650:
Comparative efficacy of daily inhaled fluticasone propionate and episodic inhaled combined salmeterol/fluticasone propionate in children with recurrent wheezing
Monday, March 5, 2018
South Hall A2 (Convention Center)
Jiratchaya Chamnanrua, MD, Tassalapa Daengsuwan, MD
RATIONALE:

Daily inhaled corticosteroid (ICS) is recommended by the world expert committee to treat patients with persistent asthma and tendency to have asthma as a controller. However, many children in Thailand tend to receive episodic inhaled corticosteroid due to their parents’ inconvenience. We compare efficacy of daily inhaled fluticasone propionate (IFP) and episodic inhaled combined salmeterol/fluticasone propionate (ISFP) in children with recurrent wheezing.

METHODS:

Forty-four children aged 1 to 15, with recurrent wheezing and tendency to have asthma were recruited in our study. Participants were randomized to receive either daily IFP (N=24) or 14-day of ISFP started at the onset of symptoms of respiratory tract illness (N=20). The primary outcome was the percentage of exacerbations which needed systemic corticosteroid. The secondary outcome was the monthly height rate. Proportional-hazards regression model and ANOVA were used for statistical analysis.

RESULTS:

At 6 months after the treatment, the percentage of exacerbations which needed systemic corticosteroid between 2 groups had no statistically significant difference (P=0.790) with hazard ratio of 1.224 (95% confidence interval (CI) 0.278 to 5.392).

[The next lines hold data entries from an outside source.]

(* ===== verification/Base64.v ===== *)
(** * encoding/base64 (URL alphabet, padded)

    [base64.URLEncoding], used for refresh tokens and pagination cursors.  Bytes are
    [ascii] characters; six-bit values are computed on [Z].  As in Go, the decoder
    ignores carriage returns and line feeds and does not check trailing bits. *)
From S2P Require Import Prelude.

Module Base64.

Definition alphabet : string := "ABCDEFGHIJKLMNOPQRSTUVWXYZabcdefghijklmnopqrstuvwxyz0123456789-_".
Definition pad : ascii := "="%char.

Definition byte_val (c : ascii) : Z := Z.of_N (N_of_ascii c).
Definition byte_of (z : Z) : ascii := ascii_of_N (Z.to_N z).

Definition enc_char (z : Z) : ascii :=
  match String.get (Z.to_nat z) alphabet with Some c => c | None => pad end.

Fixpoint index_of (c : ascii) (s : string) (i : Z) : option Z :=
  match s with
  | EmptyString => None
  | String d s' => if Ascii.eqb c d then Some i else index_of c s' (i + 1)
  end.
Definition dec_char (c : ascii) : option Z := index_of c alphabet 0.

(** [EncodeToString] *)
Fixpoint encode (s : string) : string :=
  match s with
  | EmptyString => ""
  | String a EmptyString =>
      let x := byte_val a in
      String (enc_char (x / 4)) (String (enc_char (x `mod` 4 * 16)) (String pad (String pad "")))
  | String a (String b EmptyString) =>
      let x := byte_val a in let y := byte_val b in
      String (enc_char (x / 4)) (String (enc_char (x `mod` 4 * 16 + y / 16))
        (String (enc_char (y `mod` 16 * 4)) (String pad "")))
  | String a (String b (String c s')) =>
      let x := byte_val a in let y := byte_val b in let z := byte_val c in
      String (enc_char (x / 4)) (String (enc_char (x `mod` 4 * 16 + y / 16))
        (String (enc_char (y `mod` 16 * 4 + z / 64)) (String (enc_char (z `mod` 64)) (encode s'))))
  end.

Definition is_newline (c : ascii) : bool := Ascii.eqb c "010" || Ascii.eqb c "013".

Fixpoint strip_newlines (s : string) : string :=
  match s with
  | EmptyString => ""
  | String c s' => if is_newline c then strip_newlines s' else String c (strip_newlines s')
  end.

(** The decoding loop on input without newlines: full quanta, then at most one padded
    quantum at the very end. *)
Fixpoint decode_quanta (s : string) : option string :=
  match s with
  | EmptyString => Some ""
  | String a (String b (String c (String d s'))) =>
      match dec_char a, dec_char b with
      | Some p, Some q =>
          let x := byte_of (p * 4 + q / 16) in
          match dec_char c with
          | Some r =>
              let y := byte_of (q `mod` 16 * 16 + r / 4) in
              match dec_char d with
              | Some t =>
                  match decode_quanta s' with
                  | Some rest => Some (String x (String y (String (byte_of (r `mod` 4 * 64 + t)) rest)))
                  | None => None
                  end
              | None => if Ascii.eqb d pad && String.eqb s' "" then Some (String x (String y "")) else None
              end
          | None => if Ascii.eqb c pad && Ascii.eqb d pad && String.eqb s' "" then Some (String x "") else None
          end
      | _, _ => None
      end
  | _ => None
  end.

(** [DecodeString] *)
Definition decode (s : string) : option string := decode_quanta (strip_newlines s).

(** ** Round trip *)

Lemma byte_val_range c : 0 ≤ byte_val c < 256.
Proof. unfold byte_val. pose proof (N_ascii_bounded c). lia. Qed.

Lemma byte_of_val c z : z = byte_val c → byte_of z = c.
Proof. intros ->. unfold byte_of, byte_val. rewrite N2Z.id. apply ascii_N_embedding. Qed.

Definition sextets : list Z := Z.of_nat <$> seq 0 64.

Lemma sextet_check :
  forallb (λ z, bool_decide (dec_char (enc_char z) = Some z) && negb (is_newline (enc_char z))) sextets = true.
Proof. vm_compute. reflexivity. Qed.

Lemma sextet_ok z : 0 ≤ z < 64 → dec_char (enc_char z) = Some z ∧ is_newline (enc_char z) = false.
Proof.
  intros Hz. assert (Hin : z ∈ sextets).
  { unfold sextets. apply list_elem_of_fmap. exists (Z.to_nat z).
    split; [lia|]. apply elem_of_seq. lia. }
  pose proof sextet_check as Hc. rewrite forallb_forall in Hc.
  specialize (Hc z (proj1 (list_elem_of_In _ _) Hin)). to_prop. done.
Qed.

Lemma dec_enc z : 0 ≤ z < 64 → dec_char (enc_char z) = Some z.
Proof. intros. by apply sextet_ok. Qed.

Lemma newline_enc z : 0 ≤ z < 64 → is_newline (enc_char z) = false.
Proof. intros. by apply sextet_ok. Qed.

Ltac byte_ranges :=
  repeat match goal with
  | |- context [byte_val ?c] =>
      lazymatch goal with
      | H : 0 ≤ byte_val c < 256 |- _ => fail
      | _ => pose proof (byte_val_range c)
      end
  end.
Ltac byte_lia := byte_ranges; Z.to_euclidean_division_equations; lia.

Lemma strip_encode s : strip_newlines (encode s) = encode s.
Proof.
  remember (String.length s) as n eqn:Hn. revert s Hn.
  induction (lt_wf n) as [n _ IH]. intros s ->.
  destruct s as [|a [|b [|c s]]]; cbn [encode strip_newlines]; [done|..];
    rewrite !newline_enc by byte_lia; try done.
  do 4 f_equal. eapply IH; [|done]. simpl. lia.
Qed.

Lemma decode_encode s : decode (encode s) = Some s.
Proof.
  unfold decode. rewrite strip_encode.
  remember (String.length s) as n eqn:Hn. revert s Hn.
  induction (lt_wf n) as [n _ IH]. intros s ->.
  destruct s as [|a [|b [|c s]]]; cbn [encode decode_quanta]; [done|..];
    rewrite !dec_enc by byte_lia; cbn [dec_char].
  - change (dec_char pad) with (@None Z). cbn. f_equal. f_equal. apply byte_of_val. byte_lia.
  - change (dec_char pad) with (@None Z). cbn.
    do 2 f_equal; [|f_equal]; apply byte_of_val; byte_lia.
  - rewrite (IH (String.length s)); [|simpl; lia|done].
    f_equal. f_equal; [|f_equal; [|f_equal]]; apply byte_of_val; byte_lia.
Qed.

Lemma encode_inj s t : encode s = encode t → s = t.
Proof. intros Heq. pose proof (decode_encode s). rewrite Heq, decode_encode in H. congruence. Qed.

(** The encoding uses only the alphabet and the padding character. *)
Lemma encode_nonempty s : s ≠ "" → encode s ≠ "".
Proof. by destruct s as [|a [|b [|c s]]]. Qed.

End Base64.
Definition WithField (key value : string) (l : Logger) : Logger := With [(key, value)] l.
(** [fields] in the order the map is ranged over. *)
Definition WithFields (fields : list (string * string)) (l : Logger) : Logger := With fields l.
Definition WithError (err : error) (l : Logger) : Logger := With [("error", AppErr.ErrorText err)] l.
(** [caller] is what the runtime knows of the calling line. *)
Definition WithCaller (caller : option (string * Z)) (l : Logger) : Logger :=
  match caller with None => l | Some (file, line) => With [("caller", file +:+ ":" +:+ itoa line)] l end.

(** observability/logger.go *)

Definition source_obs (file : string) (line : Z) : string := file +:+ ":" +:+ string_of_rune line.

Definition NewLogger (level format serviceName environment : string) : Logger :=
  With [("service", serviceName); ("environment", environment)]
    (mkLogger (if String.eqb format "text" then TextHandler else JSONHandler) (parse_level level) source_obs []).

(** [span] is the valid span of the context, by trace and span id. *)
Definition obs_WithContext (span : option (string * string)) (l : Logger) : Logger :=
  match span with
  | None => l
  | Some (traceID, spanID) => With [("trace_id", traceID); ("span_id", spanID)] l
  end.

(** What a call at a level writes: nothing below the threshold. *)
Definition log_context (lv : slog_level) (span : option (string * string)) (msg : string) (args : list (string * string))
    (l : Logger) : option (slog_level * string * list (string * string)) :=
  let l' := obs_WithContext span l in
  if enabled l' lv then Some (lv, msg, lg_attrs l' ++ args) else None.
Definition InfoContext := log_context LevelInfo.
Definition ErrorContext := log_context LevelError.
Definition WarnContext := log_context LevelWarn.
Definition DebugContext := log_context LevelDebug.

(** ** [itoa] is the decimal notation *)

Lemma pretty_go_app x s : pretty_N_go x s = pretty_N_go x "" +:+ s.
Proof.
  revert s. induction (N.lt_wf_0 x) as [x _ IH]; intros s.
  destruct (decide (x = 0)%N) as [->|Hx]; [done|].
  rewrite !(pretty_N_go_step x) by lia. assert (Hd : (x `div` 10 < x)%N) by (apply N.div_lt; lia).
  rewrite (IH _ Hd), (IH _ Hd (String _ "")), append_assoc. done.
Qed.

Lemma pretty_N_step x : (10 <= x)%N → pretty x = pretty (x / 10)%N +:+ String (pretty_N_char (x mod 10)) "".
Proof.
  intros Hx. unfold pretty, pretty_N. assert ((x / 10)%N ≠ 0%N) by (intros ?%N.div_small_iff; lia).
  rewrite !decide_False by lia. rewrite pretty_N_go_step by lia. apply pretty_go_app.
Qed.

Lemma digit_rune d : 0 ≤ d < 10 → string_of_rune (48 + d) = String (pretty_N_char (Z.to_N d)) "".
Proof.
  intros Hd. assert (d = 0 ∨ d = 1 ∨ d = 2 ∨ d = 3 ∨ d = 4 ∨ d = 5 ∨ d = 6 ∨ d = 7 ∨ d = 8 ∨ d = 9) as Hc by lia.
  by destruct_or? Hc; subst.
Qed.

Monthly height rate also had no significant difference (P=0.869), 0.66 (95% CI 0.56 to 0.76) centimeters (cm) in daily IFP and 0.67 (95% CI 0.56 to 0.78) cm in episodic ISFP. Median cumulative ICS dose in daily IFP group (45,000 micrograms) and episodic ISFP group (5,250 micrograms) was significantly different (P<0.001). No adverse event was found in episodic ISFP group.

CONCLUSIONS:

There were no significant difference in reducing exacerbation and height suppression between daily IFP and episodic ISFP in 6-month period.